Народная традиция, впрочем, воздала должное наказание Теодориху. В "Диалогах" Григория Великого повествуется, что-де некий крестьянин видел, как души папы Иоанна I и Симмаха тащили душу остготского короля и ввергли ее в жерло вулкана. Но то была, так сказать, "местная" легенда. Как ни парадоксально, но в широком историко-культурном плане потомки не абсолютизировали этого столкновения. Оба его героя стали своеобразными идеалами средневековья. Боэций воплощал в себе человеческую (а не божественную) святость, сопряженную со свободой человеческого духа, ученостью и культурой; Теодорих - воинскую доблесть, спаянную с доблестью государя и сюзерена как организующего хаос общественной жизни начала. Боэций - это идеал сугубо нравственный, вырастающий из чисто человеческих ценностей и потому общезначимый, и Теодорих - воин и правитель, носитель государственности в противовес анархии, если угодно, идеал сословно-корпоративный. Идеал, воплощенный в Теодорихе, потускнел с закатом средневековья, идеал, запечатленный в Боэции, не утратил своей ценности и до наших дней. {43}
Важно и другое - в этом столкновении персонифицировалась борьба двух миров - римского и варварского, диалектика этого противоборства. Боэций погиб, но его наследие послужило питающим истоком средневековья. Теодорих тоже вышел изменившимся из этой борьбы - он утратил свою прямолинейную силу и пришел к раскаянию. Несмотря на гибель Боэция, Теодорих не стал победителем. Так исполненная подлинного трагизма многовековая борьба римского и варварского миров завершилась не просто исчезновением первого, но синтезом обоих, в результате чего возник новый мир, не похожий ни на римский, ни на варварский и в то же время являвшийся их детищем,- мир средневековый.

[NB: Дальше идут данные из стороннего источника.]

(** ** The whole run *)

(** X11: a run that comes to its end without [log.Fatal] has removed its
    workspace: the temporary directory is gone from the disk, and removing
    it is the last call of the run. *)
Theorem successful_run_removes_workspace env fuel w w' :
  (forall n, fault env OpRemoveAll n = None) ->
  main env fuel w = (Ok tt, w') ->
  exists dir,
    TempDir_result env = inl dir /\
    disk w' !! dir = None /\
    last (trace w') = Some (EvRemoveAll dir).
Proof.
  intros Hf H. rewrite main_stages in H.
  destruct (negb _).
  { rewrite bind_run in H. unfold Println in H. rewrite emit_run in H. discriminate. }
  apply bind_Ok in H as ([] & w1 & _ & H).
  apply bind_Ok in H as (c & w2 & _ & H).
  apply bind_Ok in H as ([] & w3 & _ & H).
  unfold main_fork in H. cbn zeta in H.
  apply bind_Ok in H as (r & w4 & _ & H).
  apply bind_Ok in H as ([] & w5 & _ & H).
  unfold main_poll in H.
  apply bind_Ok in H as (t0 & w6 & _ & H).
  apply bind_Ok in H as (rf & w7 & _ & H).
  unfold main_workspace in H.
  apply bind_Ok in H as ([] & w8 & _ & H).
  apply bind_Ok in H as (dir & w9 & Hd & H).
  rewrite or_Fatal_run in Hd. unfold ioutil_TempDir in Hd.
  destruct (TempDir_result env) as [d|e]; [|discriminate].
  injection Hd as -> _. exists dir. split; [done|].
  unfold defer in H.
  match type of H with
  | match ?body with _ => _ end = _ => destruct body as [[[]|e|c'|] w10]; try discriminate
  end.
  injection H as <-. unfold os_RemoveAll. rewrite call_run, Hf. unfold prim. wsimpl.
  split; [apply lookup_delete_eq|apply last_snoc].
Qed.

Lemma successful_run_removes_workspace_witness :
  ((forall n, fault ex_review_env OpRemoveAll n = None) /\
   main ex_review_env 5 ex_world = (Ok tt, snd (main ex_review_env 5 ex_world))) /\
  exists dir,
    TempDir_result ex_review_env = inl dir /\
    disk (snd (main ex_review_env 5 ex_world)) !! dir = None /\
    last (trace (snd (main ex_review_env 5 ex_world))) = Some (EvRemoveAll dir).
Proof.
  assert (H1 : forall n, fault ex_review_env OpRemoveAll n = None) by reflexivity.
  assert (H2 : main ex_review_env 5 ex_world = (Ok tt, snd (main ex_review_env 5 ex_world)))
    by (vm_compute; reflexivity).
  split; [exact (conj H1 H2)|].
  exact (successful_run_removes_workspace ex_review_env 5 ex_world _ H1 H2).
Defined.

(** ** The modes and the fork *)

Lemma keeps_or_Fatal {A} (m : M A) :
  keeps remote_heads m -> keeps remote_heads (or_Fatal m).
Proof.
  intros Hm. unfold or_Fatal. apply keeps_bind; [by apply keeps_attempt|].
  intros [a|e]; [apply keeps_ret|keeps_leaf_tac].
Qed.

Lemma keeps_defer {A B X} (f : World -> X) (d : M B) (m : M A) :
  keeps f d -> keeps f m -> keeps f (defer d m).
Proof.
  intros Hd Hm w r w'. unfold defer.
  destruct (m w) as [[a|e|c|] w1] eqn:E; intros H; simplify_eq;
    try (by eapply Hm);
    (rewrite (Hd w1 (fst (d w1)) (snd (d w1))) by (by destruct (d w1))); by eapply Hm.
Qed.

Lemma keeps_pollFork env fuel timeout repo_name err :
  keeps remote_heads (pollFork env fuel timeout repo_name err).
Proof.
  revert err. induction fuel as [|fuel IH]; intros err; cbn [pollFork]; [keeps_leaf_tac|].
  apply keeps_bind; [keeps_leaf_tac|intros t].
  destruct (timeout <? t); [keeps_leaf_tac|].
  apply keeps_bind; [keeps_leaf_tac|intros w0].
  apply keeps_bind; [apply keeps_attempt; keeps_leaf_tac|intros [rf|e]]; [apply keeps_ret|].
  apply keeps_bind; [keeps_leaf_tac|intros _].
  apply keeps_bind; [keeps_leaf_tac|intros _]. apply IH.
Qed.

Ltac keeps_main :=
  repeat first
    [ keeps_step
    | lazymatch goal with
      | |- keeps _ (or_Fatal _) => apply keeps_or_Fatal
      | |- keeps _ (defer _ _) => apply keeps_defer
      | |- keeps _ (pollFork _ _ _ _ _) => apply keeps_pollFork
      | |- keeps _ (log_Fatal _) => keeps_leaf_tac
      | |- keeps _ (os_Exit _) => keeps_leaf_tac
      | |- keeps _ (os_MkdirAll _ _) => keeps_leaf_tac
      | |- keeps _ (ioutil_ReadFile _ _) => keeps_leaf_tac
      | |- keeps _ (ioutil_TempDir _) => keeps_leaf_tac
      | |- keeps _ (Repositories_CreateFork _ _ _) => keeps_leaf_tac
      | |- keeps _ (git_PlainClone _ _ _) => keeps_leaf_tac
      | |- keeps _ (unmarshalConfigFile _) => unfold unmarshalConfigFile
      | |- keeps _ (handleReview _ _ _ _ _) => unfold handleReview
      | |- keeps _ (main_fork _ _) => unfold main_fork; cbn zeta
      | |- keeps _ (main_poll _ _ _ _) => unfold main_poll
      | |- keeps _ (main_workspace _ _ _) => unfold main_workspace
      end ].

Lemma emits_pollFork_calls env Q fuel timeout repo_name err :
  (forall t, Q (EvNow t)) -> (forall e, Q (EvFatal e)) -> (forall o n, Q (EvGet o n)) ->
  (forall s, Q (EvPrintln s)) -> (forall d, Q (EvSleep d)) ->
  emits Q (pollFork env fuel timeout repo_name err).
Proof.
  intros. revert err. induction fuel as [|fuel IH]; intros err; cbn [pollFork].
  - by apply emits_silent.
  - apply emits_bind; [by apply emits_time_Now|intros t].
    destruct (timeout <? t); [by apply emits_log_Fatal|].
    apply emits_bind; [apply emits_get_world|intros w0].
    apply emits_bind; [by apply emits_attempt, emits_Get|intros [rf|e]]; [apply emits_ret|].
    apply emits_bind; [by apply emits_Println|intros _].
    apply emits_bind; [by apply emits_time_Sleep|intros _]. apply IH.
Qed.

Ltac emits_main :=
  repeat first
    [ emits_step
    | lazymatch goal with
      | |- emits _ (os_Exit _) => apply emits_silent; intros ?; reflexivity
      | |- emits _ (pollFork _ _ _ _ _) => apply emits_pollFork_calls; emits_side
      | |- emits _ (unmarshalConfigFile _) => unfold unmarshalConfigFile
      | |- emits _ (handleReview _ _ _ _ _) => unfold handleReview
      | |- emits _ (runCmd _ _ _) => unfold runCmd
      | |- emits _ (main_fork _ _) => unfold main_fork; cbn zeta
      | |- emits _ (main_poll _ _ _ _) => unfold main_poll
      | |- emits _ (main_workspace _ _ _) => unfold main_workspace
      end ].

Lemma main_dispatch_other env dir r repo_name :
  nth 1 (Args env) EmptyString <> "rewrite" ->
  keeps remote_heads (main_dispatch env dir r repo_name) /\
  emits (fun ev => on_clone ev = false) (main_dispatch env dir r repo_name).
Proof.
  intros Hm. apply String.eqb_neq in Hm. unfold main_dispatch. cbn zeta. rewrite Hm.
  split; destruct (_ =? "review")%string; [keeps_main| keeps_main|emits_main|emits_main].
Qed.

"Четверные врата" познания
В юности человек подчас бывает обуреваем противоречивыми стремлениями. Его влечет неизведанное будущее, прельщающее новизной и непохожестью на детство и отрочество, возможностью отказаться от наставлений учителей и сделаться участником чего-то необычайного. Но при первых же самостоятельных шагах усвоенные истины, представлявшиеся столь наскучившими и банальными, вдруг оказываются опорами, без которых невозможно движение вперед. И юноша, постигший это, вдруг сам начинает испытывать почти непреодолимое желание стать учителем, не в высоком, а в самом обычном понимании этого слова. Нечто подобное, вероятно, произошло и с Боэцием на пороге его 20-летия, когда он принялся за сочинение трактатов, посвященных школьным дисциплинам. Однако внутренние побуждения, как правило, формируются в соприкосновении с внешними причинами. В случае с Боэцием такая связь очевидна. Боэций в то время только что вступил на государственное поприще, стал министром, ощутил власть над судьбами и умами людей. Сам блестяще образованный человек, он считал, что обязанность тех, кто находится у кормила власти,- заботиться о просвещении сограждан. Очевидно, в этом убеждении его еще больше укрепляла и политика Теодориха. Остготский король настаивал, чтобы дети римских землевладельцев (посессоров) обучались в грамматических и риторических школах. Обращаясь к своим подданным-провинциалам, не желавшим посылать детей в школы свободных искусств, он заявлял: "...слишком по-{44}зорно, чтобы дети из благородных семейств воспитывались в глуши... пренебрегая изучением грамоты" 1.